(** * The Neovolt / Byte-Watt API client, embedded in Rocq

    Source: [custom_components/bytewatt/api/neovolt_client.py].

    The client is a Python class whose coroutines talk to the vendor cloud
    over HTTP.  The embedding has three layers:

    - [Py]: the Python values a decoded JSON body is made of, with the
      handful of operations the client applies to them ([.get], [in],
      subscripting, truthiness, [==] against an integer, [*], [/],
      [round]), each raising what Python raises;
    - the coroutine monad [M]: a state ([self], the remaining vendor
      behaviour, the active timeout scopes, a trace of what was sent and
      logged) threaded through computations that return or raise;
    - the four coroutines of [NeovoltClient], written statement by
      statement as in the source.

    The vendor is a script: one [event] per awaited request, consumed in
    order.  A request either raises (transport failure, time-out, or the
    cancellation by which the deadline of an enclosing [asyncio.timeout]
    block cuts a pending await short) or is answered by a [response] with a
    status and a body that [json()] decodes or fails to decode.  When the
    script is exhausted the network is down and every request raises
    [ClientError]. *)

From Stdlib Require Import ZArith String Ascii List Bool Lia.
From Stdlib Require Import Floats.SpecFloat.
From stdpp Require Import base option gmap strings list fin_maps.

Set Warnings "-register-all".

Local Open Scope string_scope.
Local Open Scope list_scope.
Local Open Scope Z_scope.

(** The embedding lives in one name space, the theorems about it follow. *)
Module Neovolt.

Local Open Scope string_scope.
Local Open Scope list_scope.
Local Open Scope Z_scope.

(** ** Exceptions and outcomes *)

(** The exception classes that occur: the two the client catches
    ([asyncio.TimeoutError], [aiohttp.ClientError], the latter including
    [ContentTypeError], which [json()] raises on a body that is not declared
    as JSON), and the ones it does not. [ValueError] stands for
    [json.JSONDecodeError], its subclass.

    [CancelledError] is what an await raises when the deadline of an
    enclosing [asyncio.timeout] scope passes while it is pending (or when
    the caller cancels the task). It derives from [BaseException], so no
    [except (TimeoutError, ClientError)] catches it. Python keeps on the
    scope object whether it is the one that expired; here the exception
    says so: [outer] counts the scopes between the await and the expired
    one, 0 being the innermost scope around the await. *)
Inductive exn :=
| TimeoutError
| ClientError
| TypeError
| AttributeError
| KeyError
| ValueError
| OverflowError
| RecursionError
| CancelledError (outer : nat).

Inductive outcome (A : Type) :=
| Ret (a : A)
| Raise (e : exn).
Arguments Ret {A} a.
Arguments Raise {A} e.

Definition exn_eqb (a b : exn) : bool :=
  match a, b with
  | TimeoutError, TimeoutError | ClientError, ClientError
  | TypeError, TypeError | AttributeError, AttributeError
  | KeyError, KeyError | ValueError, ValueError | OverflowError, OverflowError
  | RecursionError, RecursionError => true
  | CancelledError m, CancelledError n => Nat.eqb m n
  | _, _ => false
  end.

(** [except (asyncio.TimeoutError, aiohttp.ClientError)] *)
Definition is_transport (e : exn) : bool :=
  match e with
  | TimeoutError | ClientError => true
  | _ => false
  end.

(** What leaves an [async with asyncio.timeout(...)] block in which [e] was
    raised: the scope that expired turns the cancellation into
    [TimeoutError] ([Timeout.__aexit__]), a scope inside it passes the
    cancellation on, and any other exception passes unchanged. *)
Definition at_exit (e : exn) : exn :=
  match e with
  | CancelledError O => TimeoutError
  | CancelledError (S outer) => CancelledError outer
  | _ => e
  end.

(** ** Python values *)

Module Py.

(** What [json.loads] produces: [None], [bool], [int], [float], [str],
    [list], [dict] with string keys. Floats are IEEE binary64, as the
    axiom-free [spec_float] of the standard library. *)
Inductive val :=
| None_
| Bool (b : bool)
| Int (n : Z)
| Float (f : spec_float)
| Str (s : string)
| List (l : list val)
| Dict (d : gmap string val).

(** *** binary64 *)

Definition prec : Z := 53.
Definition emax : Z := 1024.

Definition fmul : spec_float -> spec_float -> spec_float := SFmul prec emax.
Definition fdiv : spec_float -> spec_float -> spec_float := SFdiv prec emax.

(** The exact quotient of two integers, rounded once to binary64: what
    Python computes for [int / int], and for [float(n)] with [d = 1]. *)
Definition fquot (n : Z) (d : positive) : spec_float :=
  match n with
  | Z0 => S754_zero false
  | Zpos p => fdiv (S754_finite false p 0) (S754_finite false d 0)
  | Zneg p => fdiv (S754_finite true p 0) (S754_finite false d 0)
  end.

Definition float_of_int (n : Z) : spec_float := fquot n 1.

Definition is_infinite (f : spec_float) : bool :=
  match f with S754_infinity _ => true | _ => false end.

(** [f == n] for a float and an integer: Python compares the exact values. *)
Definition float_eq_int (f : spec_float) (n : Z) : bool :=
  match f with
  | S754_zero _ => n =? 0
  | S754_finite s m e =>
      let sm := if s then Z.neg m else Z.pos m in
      if 0 <=? e then sm * 2 ^ e =? n else sm =? n * 2 ^ (- e)
  | _ => false
  end.

(** Round half to even of [n / d], for [0 <= n] and [0 < d]. *)
Definition div_half_even (n d : Z) : Z :=
  let q := n / d in
  let r := n mod d in
  match 2 * r ?= d with
  | Lt => q
  | Gt => q + 1
  | Eq => if Z.even q then q else q + 1
  end.

(** [round(f, 2)] on a float: CPython renders the exact binary value
    with two decimals, rounding half to even, and reads the decimal string
    back as the nearest float; zeros, infinities and NaN round to
    themselves. A float with a non-negative exponent is an integer. *)
Definition fround2 (f : spec_float) : spec_float :=
  match f with
  | S754_finite s m e =>
      if 0 <=? e then f
      else
        match div_half_even (Z.pos m * 100) (2 ^ (- e)) with
        | Zpos q => fdiv (S754_finite s q 0) (S754_finite false 100 0)
        | _ => S754_zero s
        end
  | _ => f
  end.

(** *** Truthiness, equality with an [int], [is None] *)

(** [bool(v)], as used by [if v:], [not v] and [and]. *)
Definition truthy (v : val) : bool :=
  match v with
  | None_ => false
  | Bool b => b
  | Int n => negb (n =? 0)
  | Float f => match f with S754_zero _ => false | _ => true end
  | Str s => negb (String.eqb s "")
  | List l => match l with [] => false | _ => true end
  | Dict d => negb (bool_decide (map_to_list d = []))
  end.

(** [v == n] for an integer literal [n]: [bool] is a subclass of [int],
    floats compare by value, everything else is unequal. *)
Definition eq_int (v : val) (n : Z) : bool :=
  match v with
  | Bool b => Z.b2z b =? n
  | Int m => m =? n
  | Float f => float_eq_int f n
  | _ => false
  end.

(** [v == s] for a string literal [s]. *)
Definition eq_str (v : val) (s : string) : bool :=
  match v with
  | Str t => String.eqb t s
  | _ => false
  end.

Definition is_none (v : val) : bool :=
  match v with None_ => true | _ => false end.

(** *** Strings and sequences *)

Fixpoint str_contains (needle s : string) : bool :=
  String.prefix needle s
  || match s with
     | EmptyString => false
     | String _ s' => str_contains needle s'
     end.

Fixpoint str_repeat (s : string) (n : nat) : string :=
  match n with
  | O => ""
  | S n' => String.append s (str_repeat s n')
  end.

Fixpoint list_repeat (l : list val) (n : nat) : list val :=
  match n with
  | O => []
  | S n' => l ++ list_repeat l n'
  end.

(** *** Methods and operators, with the exceptions they raise *)

(** [v.get(key)]: only a [dict] has the method. *)
Definition get (v : val) (key : string) : outcome val :=
  match v with
  | Dict d => Ret (default None_ (d !! key))
  | _ => Raise AttributeError
  end.

(** [v.get(key, {})] *)
Definition get_or_empty (v : val) (key : string) : outcome val :=
  match v with
  | Dict d => Ret (default (Dict ∅) (d !! key))
  | _ => Raise AttributeError
  end.

(** [key in v] for a string literal [key]. *)
Definition contains (key : string) (v : val) : outcome bool :=
  match v with
  | Dict d => Ret (bool_decide (is_Some (d !! key)))
  | Str s => Ret (str_contains key s)
  | List l => Ret (existsb (fun x => eq_str x key) l)
  | _ => Raise TypeError
  end.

------------

• DESCRIPTION OF THE TASK
Please retype, with no changes, the lines that run from the first line of the entries to the line with "The embedding has", both ends included.

• EXERCISE ANSWER
(** * The Neovolt / Byte-Watt API client, embedded in Rocq

    Source: [custom_components/bytewatt/api/neovolt_client.py].

    The client is a Python class whose coroutines talk to the vendor cloud
    over HTTP.  The embedding has three layers:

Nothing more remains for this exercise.